DIRECTIONS:
Please copy every line with the string "fresh" from the entries below.

(Stored data entries)
'''

Lemma mul_bounded_finite x y :
  (abs x <=? 1)%float = true → (abs y <=? 1)%float = true →
  is_finite (x * y)%float = true.
Proof.
  intros Hx Hy. unfold is_finite. rewrite mul_spec.
  pose proof (SFleb_abs_one x (Prim2SF_valid x) Hx) as Hx'.
  pose proof (SFleb_abs_one y (Prim2SF_valid y) Hy) as Hy'.
  destruct (Prim2SF x) as [sx|sx| |sx mx ex], (Prim2SF y) as [sy|sy| |sy my ey];
    try done.
  destruct Hx' as [Hmx Hex], Hy' as [Hmy Hey].
  apply binary_round_aux_finite; try lia.
  assert (2 ^ 106 = 2 ^ 53 * 2 ^ 53)%Z as -> by done. nia.
Qed.

(** ** The geo scorer *)

Section GeoFacts.

Variable math : MathLib.

Lemma sin_sq_swap (x y : float) :
  (∀ t, math_Sin math (- t)%float = (- math_Sin math t)%float) →
  (math_Sin math ((x - y) / 2) * math_Sin math ((x - y) / 2))%float
  = (math_Sin math ((y - x) / 2) * math_Sin math ((y - x) / 2))%float.
Proof.
  intros Hodd. destruct (sub_swap x y) as [->|[-> ->]]; [|done].
  by rewrite div_opp_l, Hodd, mul_opp_opp.
Qed.

Lemma sin_term_swap (c x y : float) :
  (∀ t, math_Sin math (- t)%float = (- math_Sin math t)%float) →
  (c * math_Sin math ((x - y) / 2) * math_Sin math ((x - y) / 2))%float
  = (c * math_Sin math ((y - x) / 2) * math_Sin math ((y - x) / 2))%float.
Proof.
  intros Hodd. destruct (sub_swap x y) as [->|[-> ->]]; [|done].
  by rewrite div_opp_l, Hodd, (mul_opp_r c), mul_opp_opp.
Qed.
(** X16: mounting the tab on a page without live intervals (the page
    left by an earlier unmount, for one) starts one poll and no more: after
    a run in which [n] ms pass there is exactly one live interval, and the
    requests of this mount went out at the time of the mount and at every
    5000 ms since, after the requests the page had sent before. *)
Theorem IssTab_remount_polls_once (e0 : Env) (evs : list Event) :
  intervals e0 = [] →
  let p := run evs (mount e0) in
  length (intervals (env p)) = 1%nat ∧
  sent_times p
  = rev (map fst (sent e0))
    ++ map (λ k, now e0 + 5000 * k) (seqZ 0 (ticks evs `div` 5000 + 1)).
Proof.
  intros He0 p.
  destruct (run_polling_on evs e0 0 0 _ (mount_polling_on e0 He0))
    as (q & r & Hp & Heq).
  fold p in Hp.
  assert (ticks evs `div` 5000 = q) as ->.
  { destruct Hp as (? & ? & _). symmetry. apply (Z.div_unique_pos _ 5000 q r); lia. }
  destruct Hp as (_ & _ & _ & _ & Hivs & Hlog).
  split; [by rewrite Hivs|].
  unfold sent_times. rewrite Hlog, map_app, rev_app_distr.
  by rewrite map_rev, rev_involutive, map_map.
Qed.

Lemma IssTab_remount_polls_once_witness :
  length (intervals (env (run (repeat Tick 3)
            (mount (env (unmount (mount (fresh 0)))))))) = 1%nat ∧
  sent_times (run (repeat Tick 3) (mount (env (unmount (mount (fresh 0))))))
  = [0; 0].
Proof.
  exact (IssTab_remount_polls_once (env (unmount (mount (fresh 0))))
           (repeat Tick 3) eq_refl).
Defined.

End RemountFacts.

(** ** Replies that arrive out of order *)

Section RaceFacts.
Import JS Axios.

(** X17: a reply is applied whichever request it answers: when the sol is
    changed twice and the reply to the first request arrives after the
    reply to the second, the tab ends up showing the photos of the first
    sol under the input of the second; and the first reply to arrive
    already ends the loading state.  The exoplanets tab does the same with
    its year filter. *)
Theorem late_reply_overwrites_newer_one (t1 t2 : string) (r1 r2 : Response)
    (v1 v2 w1 w2 : value) (sm : MarsTab.State) (se : ExoplanetsTab.State) :
  get (data r1) "photos" = Some v1 → get (data r2) "photos" = Some v2 →
  get (data r1) "data" = Some w1 → get (data r2) "data" = Some w2 →
  let m2 := fst (MarsTab.onSolChange t2 (fst (MarsTab.onSolChange t1 sm))) in
  let m3 := MarsTab.fetchMarsPhotos_settle (Fulfilled r2) m2 in
  let m4 := MarsTab.fetchMarsPhotos_settle (Fulfilled r1) m3 in
  let e2 := fst (ExoplanetsTab.onChange t2 (fst (ExoplanetsTab.onChange t1 se))) in
  let e3 := ExoplanetsTab.fetchExoplanets_settle (Fulfilled r2) e2 in
  let e4 := ExoplanetsTab.fetchExoplanets_settle (Fulfilled r1) e3 in
  (MarsTab.loading m2 = true ∧ MarsTab.loading m3 = false ∧
   MarsTab.sol m4 = Str t2 ∧ MarsTab.photos m4 = or_else v1 (Arr []) ∧
   MarsTab.error m4 = None) ∧
  (ExoplanetsTab.loading e2 = true ∧ ExoplanetsTab.loading e3 = false ∧
   ExoplanetsTab.yearFilter e4 = t2 ∧ ExoplanetsTab.data e4 = w1 ∧
   ExoplanetsTab.error e4 = None).
Proof.
  intros Hv1 Hv2 Hw1 Hw2 m2 m3 m4 e2 e3 e4. subst m2 m3 m4 e2 e3 e4.
  unfold MarsTab.fetchMarsPhotos_settle, MarsTab.fetchMarsPhotos_try,
    ExoplanetsTab.fetchExoplanets_settle, ExoplanetsTab.fetchExoplanets_try.
  rewrite Hv1, Hv2, Hw1, Hw2. by split_and!.
Qed.

Lemma late_reply_overwrites_newer_one_witness :
  let r1 := Examples.two_member_response in
  let r2 := {| status := 200; data := Obj [("data", Arr []); ("photos", Arr [])] |} in
  let m2 := fst (MarsTab.onSolChange "2" (fst (MarsTab.onSolChange "1" MarsTab.initial))) in
  let m3 := MarsTab.fetchMarsPhotos_settle (Fulfilled r2) m2 in
  let m4 := MarsTab.fetchMarsPhotos_settle (Fulfilled r1) m3 in
  let e2 := fst (ExoplanetsTab.onChange "2" (fst (ExoplanetsTab.onChange "1" ExoplanetsTab.initial))) in
  let e3 := ExoplanetsTab.fetchExoplanets_settle (Fulfilled r2) e2 in
  let e4 := ExoplanetsTab.fetchExoplanets_settle (Fulfilled r1) e3 in
  (MarsTab.loading m2 = true ∧ MarsTab.loading m3 = false ∧
   MarsTab.sol m4 = Str "2" ∧
   MarsTab.photos m4 = Arr [Examples.photo 1 1000 "Mast Camera"] ∧
   MarsTab.error m4 = None) ∧
  (ExoplanetsTab.loading e2 = true ∧ ExoplanetsTab.loading e3 = false ∧
   ExoplanetsTab.yearFilter e4 = "2" ∧
   ExoplanetsTab.data e4 = Arr [Examples.planet "Kepler-22 b" (Num 2011)] ∧
   ExoplanetsTab.error e4 = None).
Proof.
  exact (late_reply_overwrites_newer_one "1" "2" Examples.two_member_response
           {| status := 200; data := Obj [("data", Arr []); ("photos", Arr [])] |}
           _ _ _ _ MarsTab.initial ExoplanetsTab.initial
           eq_refl eq_refl eq_refl eq_refl).
Defined.

End RaceFacts.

'''

WORKED SOLUTION:
            (mount (env (unmount (mount (fresh 0)))))))) = 1%nat ∧
  sent_times (run (repeat Tick 3) (mount (env (unmount (mount (fresh 0))))))
  exact (IssTab_remount_polls_once (env (unmount (mount (fresh 0))))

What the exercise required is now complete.